JAG in Space: Rule of Evidence , by Jack Campbell

By on May 2, 2012

It’s hard to believe that even in the US military legal system a case could ever come to court where there is absolutely no evidence whatsoever for a crime having been committed. There’s probably even evidence against those who are arguably illegally incarcerated without trial in the nefarious Guantanamo Bay, albeit inadmissible or insufficient to convict in any normal court of law. Aside from that, this is, in parts, another fine piece of military science fiction from Jack Campbell.

In the opening scenes the USS Michaelson, a spacegoing warship in the US Navy, is on a joint exercise with allied Russian and European ships, showing off their abilities to the South Asian Alliance. Whilst the US and other vessels demonstrate their inability to react effectively to an interfering SASAL ship the HMS Lord Nelson demonstrates the calm cool decisiveness for which the RN is renowned and sees-off the intruder so that the exercises can proceed as planned.

The US decides a show of strength is called for. The Michaelson and her sister-ship the Maury are dispatched to voyage, cloaked, at high speed, just inside the border of US and SASAL space territories and then to uncloak and reveal themselves to the unsuspecting South Asians. To get an idea of the impact this might have think of it as a bit like having a couple of evil empire nuclear-missile submarines suddenly surface 200 miles off New York harbour and turn on all their party lights and attack radars. Or of them revealing a missile base in Cuba. Provocative.

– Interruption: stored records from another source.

(** The result says whether the session was closed. *)
Definition onDrop (reason : string) (evt : option DeliveryEvent) (s : SessionActor) : SessionActor * bool :=
  let reason := normalizeDropReason reason in
  let s := reportDrop reason s in
  let priority := dropPriorityLabel evt s in
  let channel := match evt with
                 | Some e => channelName (channelEnumFromStreamType (StreamType (ev_Subject e))) (StreamType (ev_Subject e))
                 | None => "unknown"
                 end in
  let s := recordBackpressureDropSample reason channel priority s in
  let s := s <| dropCount := add64 (dropCount s) 1 |> in
  let threshold := SlowClientDropThreshold (s_cfg s) in
  if (threshold <=? 0) || (dropCount s <? threshold) then (s, false) else
  let disconnectReason := backpressureDropReasonSlowClientDisconnect in
  let s := recordBackpressureDropSample disconnectReason channel priority s in
  let s := writeProblem "delivery" "" (withWSLimitProblemDetails
             (New Unavailable "outbound queue limit reached; disconnecting slow client")
             wsLimitTypeOutboundQueue (actionHintForDrop disconnectReason)) s in
  (closeSession (flushBackpressureDropSamples true s), true).

Definition drop (reason : string) (evt : DeliveryEvent) : SessM bool := λ s,
  let '(s, closed) := onDrop reason (Some evt) s in (s, inr closed).

(** The scan of [priorityDrop] from position [i]: the first of the lowest scores
    below the incoming one. *)
Fixpoint lowestLoop (n : nat) (i lowestIdx lowestScore : Z) : SessM Z :=
  match n with
  | O => mret lowestIdx
  | S n =>
      evt ← onRing (At i);
      s ← recv;
      let score := dropScore (Type_ (ev_Env evt)) s in
      if score <? lowestScore then lowestLoop n (i + 1) i score else lowestLoop n (i + 1) lowestIdx lowestScore
  end.

Definition priorityDrop (evt : DeliveryEvent) : SessM bool :=
  s ← recv;
  if negb (IsFull (outbound s)) then onRing (PushBack evt) ;; mret true else
  let incomingScore := dropScore (Type_ (ev_Env evt)) s in
  lowestIdx ← lowestLoop (Z.to_nat (Len (outbound s))) 0 (-1) incomingScore;
  if lowestIdx <? 0 then mret false else
  onRing (RemoveAt lowestIdx) ;;
  onRing (PushBack evt) ;;
  mret true.

(** [if s.flushing { return }; s.flushing = true; s.engine.Send(s.self, sessionFlushOutbound{})] *)
Definition scheduleFlush : SessM unit :=
  s ← recv;
  if flushing s then mret tt else
  assign (λ s, happens FlushSelf (s <| flushing := true |>)).

Definition pushAndSchedule (evt : DeliveryEvent) : SessM unit :=
  onRing (PushBack evt) ;;
  assign (λ s, if queueHighWatermark s <? Len (outbound s) then s <| queueHighWatermark := Len (outbound s) |> else s) ;;
  scheduleFlush.

Definition enqueueDelivery (evt : DeliveryEvent) : SessM unit :=
  s ← recv;
  if IsFull (outbound s) then
    match policy s with
    | BackpressureDropNewest => drop backpressureDropReasonQueueFull evt ;; mret tt
    | BackpressureDropOldest =>
        onRing DropFront ;;
        closed ← drop backpressureDropReasonDropOldest evt;
        if (closed : bool) then mret tt else pushAndSchedule evt
    | BackpressurePriorityDrop =>
        kept ← priorityDrop evt;
        if negb kept then drop backpressureDropReasonPriorityDropSelf evt ;; mret tt
        else
          closed ← drop backpressureDropReasonPriorityDrop evt;
          if (closed : bool) then mret tt else scheduleFlush
    end
  else pushAndSchedule evt.

Definition enqueueAll (evts : list DeliveryEvent) : SessM unit := for_each evts enqueueDelivery.
End session_queue.
(** What hysteresis says about one reading of the signals. *)
Lemma hysteresis_facts cfg s :
  hysteresis cfg = true →
  (meetsRecover s (RecoverL1 cfg) = true → meetsEnter s (EnterL1 cfg) = false ∧ meetsEnter s (EnterL2 cfg) = false ∧
    meetsEnter s (EnterL3 cfg) = false) ∧
  (meetsRecover s (RecoverL2 cfg) = true → meetsEnter s (EnterL2 cfg) = false ∧ meetsEnter s (EnterL3 cfg) = false) ∧
  (meetsRecover s (RecoverL3 cfg) = true → meetsEnter s (EnterL3 cfg) = false).
Proof.
  unfold hysteresis. rewrite !andb_true_iff. intros (((((B11 & B12) & B13) & B22) & B23) & B33).
  split_and!; intros Hr; split_and?; eapply recover_not_enter; try exact Hr; done.
Qed.

(** C40: the overload level settles and never lags behind the pressure. If every
    recovery threshold is below the entry thresholds it could clash with (as in
    the default configuration), then from any level and under unchanged signals:
    three steps reach a level that stays, level 0 when the signals meet every
    recovery threshold; each step goes at least to the level the signals call
    for and down by at most one. *)
Theorem overload_level_settles cfg prev s :
  hysteresis cfg = true → L0 ≤ prev ≤ L3 →
  let step l := nextLevel cfg l s in
  let settled := step (step (step prev)) in
  step settled = settled ∧
  (meetsRecover s (RecoverL1 cfg) = true → meetsRecover s (RecoverL2 cfg) = true → meetsRecover s (RecoverL3 cfg) = true →
    settled = L0) ∧
  Z.max (classify cfg s) (prev - 1) ≤ step prev.
Proof.
  intros Hh Hp. destruct (hysteresis_facts cfg s Hh) as (H1 & H2 & H3). cbn zeta. unfold nextLevel, classify.
  assert (prev = 0 ∨ prev = 1 ∨ prev = 2 ∨ prev = 3) as Hcases by (unfold L0, L3 in Hp; lia).
  destruct (meetsRecover s (RecoverL1 cfg)); [destruct (H1 eq_refl) as (-> & -> & ->)|];
  (destruct (meetsRecover s (RecoverL2 cfg)); [destruct (H2 eq_refl) as [E2 E3]; rewrite ?E2, ?E3|]);
  (destruct (meetsRecover s (RecoverL3 cfg)); [rewrite ?(H3 eq_refl)|]);
  destruct (meetsEnter s (EnterL3 cfg)), (meetsEnter s (EnterL2 cfg)), (meetsEnter s (EnterL1 cfg));
  destruct Hcases as [-> | [-> | [-> | ->]]]; cbn; split_and!; first [done | lia | discriminate].
Qed.

(** ** What is kept *)

(** The category an applier sees. *)
Definition categoryOf (hooks : ApplyHooks) (a : Applier) (env : Envelope) : Category :=
  ResolveSubject (Envelope.SubjectFromEnvelope env) (resolveResolver hooks a).

Lemma stride_count c k : 0 < k → (c + 1) / k - c / k = if (c + 1) mod k =? 0 then 1 else 0.
Proof.
  intros Hk. pose proof (Z.div_mod (c + 1) k ltac:(lia)) as H1. pose proof (Z.div_mod c k ltac:(lia)) as H2.
  pose proof (Z.mod_pos_bound (c + 1) k Hk). pose proof (Z.mod_pos_bound c k Hk).
  destruct (Z.eqb_spec ((c + 1) mod k) 0); nia.
Qed.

The court case ramps up in the aftermath of the ensuing fiasco. It’s a gripping court case in which the total absence of evidence is treated in all deadly seriousness as in itself evidence sufficient to convict.

I’m afraid JAG 3 isn’t really up to the standard of JAGs 1 and 2: the outcome is heavily signposted throughout the book and almost every minor character is there just to bring in an improbable or implausible plot element. I suspect Campbell’s heart wasn’t in it this time.